Word for word, set down every line of the entries below from the line with "rewrite drop_0, Z.add_0_l, take_ge" to the line with "(** X8: for", including both, and no other line.

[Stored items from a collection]
- - -

(** ** [weather.py]: [WeatherData.__init__] *)

(** X5: [WeatherData.__init__] converts the day count before it reads any
    series, so a day count that [int] rejects makes it raise that error
    whatever the parsed data; with a day count [int] accepts, it succeeds
    exactly when both groups of the body are objects, takes each series as
    stored ([None] when absent) and starts with an empty [days_list]; a
    group that is not an object gives [AttributeError]. *)
Theorem X5_weather_data_init (days_num : pyval) (parsed : Parser.t) :
  match py_int days_num with
  | Raise e => WeatherData.init days_num parsed = Raise e
  | Ok n =>
      match Parser.hourly_data parsed, Parser.daily_data parsed with
      | PDict hourly, PDict daily =>
          WeatherData.init days_num parsed
          = Ok (WeatherData.mk n
                  (default PNone (daily !! "time"))
                  (default PNone (daily !! "uv_index_max"))
                  (default PNone (hourly !! "cloud_cover"))
                  (default PNone (daily !! "temperature_2m_max"))
                  (default PNone (daily !! "temperature_2m_min"))
                  (default PNone (hourly !! "relative_humidity_2m"))
                  [])
      | _, _ => WeatherData.init days_num parsed = Raise (builtin AttributeError)
      end
  end.
Proof.
  unfold WeatherData.init, Parser.get_time, Parser.get_uv_index,
    Parser.get_cloud_cover, Parser.get_max_temp, Parser.get_min_temp,
    Parser.get_humidity.
  destruct (py_int days_num) as [n|e]; [|reflexivity]. cbn [bindR].
  destruct (Parser.hourly_data parsed), (Parser.daily_data parsed);
    reflexivity.
Qed.

(** ** [weather.py]: [calc_total_humidity] *)

Lemma sum_hours_take (l : list pyval) (k i : nat) (total : pyval) :
  i + k <= 24 ->
  WeatherData.sum_hours (PList (take 24 l)) total (seq i k)
  = WeatherData.sum_hours (PList l) total (seq i k).
Proof.
  revert i total. induction k as [|k IH]; intros i total Hik; [reflexivity|].
  cbn [seq WeatherData.sum_hours py_getitem].
  rewrite lookup_take_lt by lia.
  destruct (l !! i) as [x|]; [|reflexivity]. cbn [bindR].
  destruct (py_add total x) as [total'|e]; [|reflexivity]. cbn [bindR].
  apply IH. lia.
Qed.

(** X6: [calc_total_humidity] looks at the first 24 entries of the hourly
    list and at nothing else: whatever the list holds (numbers, nulls,
    anything) and however long it is, the outcome, value or exception, is
    the one obtained on its first 24 entries alone. *)
Theorem X6_calc_reads_first_24_only (wd : WeatherData.t) (l : list pyval) :
  WeatherData.calc_total_humidity (WeatherData.set_humiditys (PList l) wd)
  = WeatherData.calc_total_humidity
      (WeatherData.set_humiditys (PList (take 24 l)) wd).
Proof.
  unfold WeatherData.calc_total_humidity.
  cbn [WeatherData.set_humiditys WeatherData.humiditys].
  change (py_range 24) with (seq 0 24).
  rewrite sum_hours_take by lia. reflexivity.
Qed.

Lemma sum_hours_ints_then (pre : list Z) (rest : list pyval) (k i : nat) (a : Z) :
  i + k <= length pre ->
  WeatherData.sum_hours (PList ((PInt <$> pre) ++ rest)) (PInt a) (seq i k)
  = Ok (PInt (a + Zsum (take k (drop i pre)))).
Proof.
  revert i a. induction k as [|k IH]; intros i a Hlen; simpl.
  - f_equal. f_equal. lia.
  - destruct (lookup_lt_is_Some_2 pre i ltac:(lia)) as [x Hx].
    rewrite lookup_app_l by (rewrite length_fmap; lia).
    rewrite list_lookup_fmap, Hx. simpl.
    rewrite IH by lia. do 2 f_equal.
    rewrite (drop_S _ _ _ Hx). simpl. lia.
Qed.

Lemma sum_hours_split (h total : pyval) (l1 l2 : list nat) :
  WeatherData.sum_hours h total (l1 ++ l2)
  = let! t := WeatherData.sum_hours h total l1 in WeatherData.sum_hours h t l2.
Proof.
  revert total. induction l1 as [|i l1 IH]; intros total; [reflexivity|].
  cbn [app WeatherData.sum_hours].
  destruct (py_getitem h i) as [x|]; [|reflexivity]. cbn [bindR].
  destruct (py_add total x) as [t|]; [|reflexivity]. cbn [bindR]. apply IH.
Qed.

(** X7: a day with a gap fails. When the hourly list holds integers up to
    a position below 24 and a null there (the service's mark for a missing
    reading), [calc_total_humidity] raises [TypeError]; when the list of
    integers simply ends before 24 entries, it raises [IndexError]. No
    partial mean is returned. *)
Theorem X7_calc_fails_on_null_or_short_day
    (wd : WeatherData.t) (pre : list Z) (rest : list pyval) :
  length pre < 24 ->
  WeatherData.calc_total_humidity
    (WeatherData.set_humiditys (PList ((PInt <$> pre) ++ PNone :: rest)) wd)
  = Raise (builtin TypeError)
  /\ WeatherData.calc_total_humidity
       (WeatherData.set_humiditys (PList (PInt <$> pre)) wd)
     = Raise (builtin IndexError).
Proof.
  intros Hlen. split; unfold WeatherData.calc_total_humidity;
    cbn [WeatherData.set_humiditys WeatherData.humiditys];
    change (py_range 24) with (seq 0 24).
  - replace (seq 0 24) with (seq 0 (length pre) ++ seq (length pre) (24 - length pre))
      by (rewrite <- seq_app; f_equal; lia).
    rewrite sum_hours_split, sum_hours_ints_then by lia. cbn [bindR].
    destruct (24 - length pre) as [|k] eqn:Ek; [lia|].
    cbn [seq WeatherData.sum_hours py_getitem].
    rewrite lookup_app_r by (rewrite length_fmap; lia).
    rewrite length_fmap, Nat.sub_diag. reflexivity.
  - rewrite sum_hours_short by lia. reflexivity.
Qed.

Lemma X7_witness :
  WeatherData.calc_total_humidity
    (WeatherData.set_humiditys
       (PList ((PInt <$> [50; 60]%Z) ++ PNone :: [PInt 70])) (Fixture.weather 1))
  = Raise (builtin TypeError)
  /\ WeatherData.calc_total_humidity
       (WeatherData.set_humiditys (PList (PInt <$> [50; 60]%Z)) (Fixture.weather 1))
     = Raise (builtin IndexError).
Proof.
  apply (X7_calc_fails_on_null_or_short_day (Fixture.weather 1)
           [50; 60]%Z [PInt 70]).
  simpl. lia.
Defined.

Lemma calc_on_24_ints (wd : WeatherData.t) (hs : list Z) :
  length hs = 24 ->
  WeatherData.calc_total_humidity
    (WeatherData.set_humiditys (PList (PInt <$> hs)) wd)
  = humidity_of_total (PInt (Zsum hs)).
Proof.
  intros Hlen. unfold WeatherData.calc_total_humidity.
  cbn [WeatherData.set_humiditys WeatherData.humiditys].
  change (py_range 24) with (seq 0 24).
  rewrite sum_hours_ints by (simpl; lia). cbn [bindR].
  rewrite drop_0, Z.add_0_l, take_ge by lia. reflexivity.
Qed.

Lemma Zsum_Permutation (l1 l2 : list Z) : l1 ≡ₚ l2 -> Zsum l1 = Zsum l2.
Proof.
  induction 1 as [|x l1 l2 _ IH|x y l|l1 l2 l3 _ IH1 _ IH2]; simpl; lia.
Qed.

(** X8: for integer readings the order of the 24 hours does not matter:
    two days whose readings are a rearrangement of one another get the same
    outcome from [calc_total_humidity] (the integer sum is exact). *)
Theorem X8_calc_ignores_order_of_hours
    (wd : WeatherData.t) (l1 l2 : list Z) :
  length l1 = 24 ->
  l1 ≡ₚ l2 ->
  WeatherData.calc_total_humidity
    (WeatherData.set_humiditys (PList (PInt <$> l1)) wd)
  = WeatherData.calc_total_humidity
      (WeatherData.set_humiditys (PList (PInt <$> l2)) wd).
Proof.
  intros Hlen Hperm.
  rewrite !calc_on_24_ints by (rewrite <- ?Hperm; exact Hlen).
  rewrite (Zsum_Permutation _ _ Hperm). reflexivity.
Qed.

Lemma X8_witness :
  WeatherData.calc_total_humidity
    (WeatherData.set_humiditys (PList (PInt <$> Fixture.humidity))
       (Fixture.weather 1))
  = WeatherData.calc_total_humidity
      (WeatherData.set_humiditys (PList (PInt <$> reverse Fixture.humidity))
         (Fixture.weather 1)).
Proof.
  apply (X8_calc_ignores_order_of_hours (Fixture.weather 1)
           Fixture.humidity (reverse Fixture.humidity)).
  - reflexivity.
  - symmetry. apply reverse_Permutation.
Defined.

Lemma round_half_even_div_bounds (n d a b : Z) :
  (0 < d)%Z -> (d * a <= n)%Z -> (n <= d * b)%Z ->
  (a <= Float.round_half_even_div n d <= b)%Z.
Proof.
  intros Hd Ha Hb. unfold Float.round_half_even_div.
  pose proof (Z.div_mod n d ltac:(lia)) as Hdm.
  pose proof (Z.mod_pos_bound n d Hd) as Hm.
  assert (Hqa : (a <= n / d)%Z) by (apply Z.div_le_lower_bound; lia).
  assert (Hqb : (n / d < b \/ (n / d = b /\ n mod d = 0))%Z) by nia.
  destruct (Z.compare_spec (2 * (n mod d)) d) as [He|Hl|Hg];
    [destruct (Z.even (n / d))| |]; lia.
Qed.

Lemma Zsum_between (lo hi : Z) (xs : list Z) :
  between lo hi xs ->
  (lo * Z.of_nat (length xs) <= Zsum xs <= hi * Z.of_nat (length xs))%Z.
Proof.
  induction 1 as [|x xs Hx _ IH]; simpl length; simpl Zsum; lia.
Qed.

(** X9: the humidity of a day lies between its lowest and its highest
    reading. For 24 integer percentages that all lie between [lo] and [hi],
    [calc_total_humidity] returns the double written [h/100] for a number
    of hundredths [h] with [100 * lo <= h <= 100 * hi]; a day of constant
    readings [v] thus gets [v.00]. *)
Theorem X9_humidity_between_lowest_and_highest
    (wd : WeatherData.t) (hs : list Z) (lo hi : Z) :
  length hs = 24 ->
  Forall percent hs ->
  between lo hi hs ->
  exists h,
    WeatherData.calc_total_humidity
      (WeatherData.set_humiditys (PList (PInt <$> hs)) wd)
    = Ok (PFloat (Float.dec2 h))
    /\ (100 * lo <= h <= 100 * hi)%Z.
Proof.
  intros Hlen Hp Hb. exists (mean2 hs). split.
  - pose proof (calc_total_humidity_percent 0 [] [] [] [] [] hs []
                  ltac:(lia) Hp) as Hc.
    rewrite take_ge in Hc by lia. rewrite <- Hc. reflexivity.
  - unfold mean2. rewrite Hlen.
    pose proof (Zsum_between lo hi hs Hb) as Hs. rewrite Hlen in Hs.
    apply round_half_even_div_bounds; lia.
Qed.

Lemma X9_witness :
  exists h,
    WeatherData.calc_total_humidity
      (WeatherData.set_humiditys (PList (PInt <$> Fixture.humidity))
         (Fixture.weather 1))
    = Ok (PFloat (Float.dec2 h))
    /\ (100 * 34 <= h <= 100 * 86)%Z.
Proof.
  apply (X9_humidity_between_lowest_and_highest (Fixture.weather 1)
           Fixture.humidity 34 86).
  - reflexivity.
  - apply percent_of_percentb. reflexivity.
  - unfold between, Fixture.humidity.
    repeat (constructor; [lia|]). constructor.
Defined.

(** ** [weather.py]: [create_days_list] *)

(** X10: with a day count of zero or below, [create_days_list] reads
    nothing and raises nothing, whatever the six series are (null
    included): it returns the list the object already holds and leaves the
    object as it is. *)
Theorem X10_no_day_asked_nothing_read (wd : WeatherData.t) :
  (WeatherData.days_num wd <= 0)%Z ->
  WeatherData.create_days_list wd = (wd, Ok (WeatherData.days_list wd)).
Proof.
  intros Hn. unfold WeatherData.create_days_list, bindM, getS, py_range.
  replace (Z.to_nat (WeatherData.days_num wd)) with 0 by lia. reflexivity.
Qed.

Lemma X10_witness :
  WeatherData.create_days_list
    (WeatherData.mk (-3) PNone PNone PNone PNone PNone PNone [])
  = (WeatherData.mk (-3) PNone PNone PNone PNone PNone PNone [],
     Ok (WeatherData.days_list
           (WeatherData.mk (-3) PNone PNone PNone PNone PNone PNone []))).
Proof.
  apply (X10_no_day_asked_nothing_read
           (WeatherData.mk (-3) PNone PNone PNone PNone PNone PNone [])).
  simpl. lia.
Defined.

Lemma day_loop_app (l1 l2 : list nat) (wd : WeatherData.t) :
  WeatherData.day_loop (l1 ++ l2) wd
  = match WeatherData.day_loop l1 wd with
    | (wd', Ok _) => WeatherData.day_loop l2 wd'
    | (wd', Raise e) => (wd', Raise e)
    end.
Proof.
  revert wd. induction l1 as [|i l1 IH]; intros wd; [reflexivity|].
  cbn [app WeatherData.day_loop]. unfold bindM.
  destruct (WeatherData.day_step i wd) as [wd' [[]|e]]; [apply IH|reflexivity].
Qed.

(** X11: a failed call is not undone. On list-valued series with integer
    humidity percentages that hold [k] whole days and not [k + 1] (every
    series read by day index has [k] entries and there are [24 * k]
    readings, but one of those series stops at [k] entries or fewer than
    [24 * (k + 1)] readings are there), asking for more than [k] days makes
    [create_days_list] raise [IndexError] after it has appended the records
    of these [k] days to [days_list] and moved past their [24 * k]
    readings: the object keeps both changes. *)
Theorem X11_failure_keeps_completed_days
    (days k : nat) (tm uv cc mx mn : list pyval) (hs : list Z)
    (acc : list DayWeather.t) :
  k < days ->
  k <= indexed_len tm uv cc mx mn ->
  24 * k <= length hs ->
  indexed_len tm uv cc mx mn <= k \/ length hs < 24 * (k + 1) ->
  Forall percent hs ->
  WeatherData.create_days_list
    (weather_data (Z.of_nat days) tm uv cc mx mn hs acc)
  = (weather_data (Z.of_nat days) tm uv cc mx mn (drop (24 * k) hs)
       (acc ++ day_records tm uv cc mx mn hs 0 k),
     Raise (builtin IndexError)).
Proof.
  intros Hk Hd Hlen Hstop Hp.
  unfold WeatherData.create_days_list, bindM at 1, getS at 1.
  unfold bindM at 1.
  replace (WeatherData.days_num (weather_data (Z.of_nat days) tm uv cc mx mn hs acc))
    with (Z.of_nat days) by reflexivity.
  unfold py_range. rewrite Nat2Z.id.
  assert (Hseq : seq 0 days = seq 0 k ++ seq k (S (days - k - 1))).
  { change k with (0 + k) at 2. rewrite <- (seq_app k (S (days - k - 1)) 0).
    f_equal. lia. }
  rewrite Hseq, day_loop_app.
  rewrite day_loop_ok by (assumption || lia).
  cbn [seq WeatherData.day_loop Nat.add]. unfold bindM at 1.
  rewrite day_step_short by (rewrite length_drop; lia).
  reflexivity.
Qed.

Lemma X11_witness :
  WeatherData.create_days_list Counter.weather_one_day_of_three
  = (weather_data (Z.of_nat 3) Fixture.time Fixture.uv_index
       Fixture.cloud_cover Fixture.max_temp Fixture.min_temp
       (drop (24 * 1) Fixture.humidity)
       ([] ++ day_records Fixture.time Fixture.uv_index Fixture.cloud_cover
                Fixture.max_temp Fixture.min_temp Fixture.humidity 0 1),
     Raise (builtin IndexError)).
Proof.
  apply (X11_failure_keeps_completed_days 3 1 Fixture.time Fixture.uv_index
           Fixture.cloud_cover Fixture.max_temp Fixture.min_temp
           Fixture.humidity []).
  - lia.
  - vm_compute. lia.
  - vm_compute. lia.
  - left. vm_compute. lia.
  - apply percent_of_percentb. reflexivity.
Defined.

- - -

● Completed exercise
  rewrite drop_0, Z.add_0_l, take_ge by lia. reflexivity.
Qed.

Lemma Zsum_Permutation (l1 l2 : list Z) : l1 ≡ₚ l2 -> Zsum l1 = Zsum l2.
Proof.
  induction 1 as [|x l1 l2 _ IH|x y l|l1 l2 l3 _ IH1 _ IH2]; simpl; lia.
Qed.

(** X8: for integer readings the order of the 24 hours does not matter:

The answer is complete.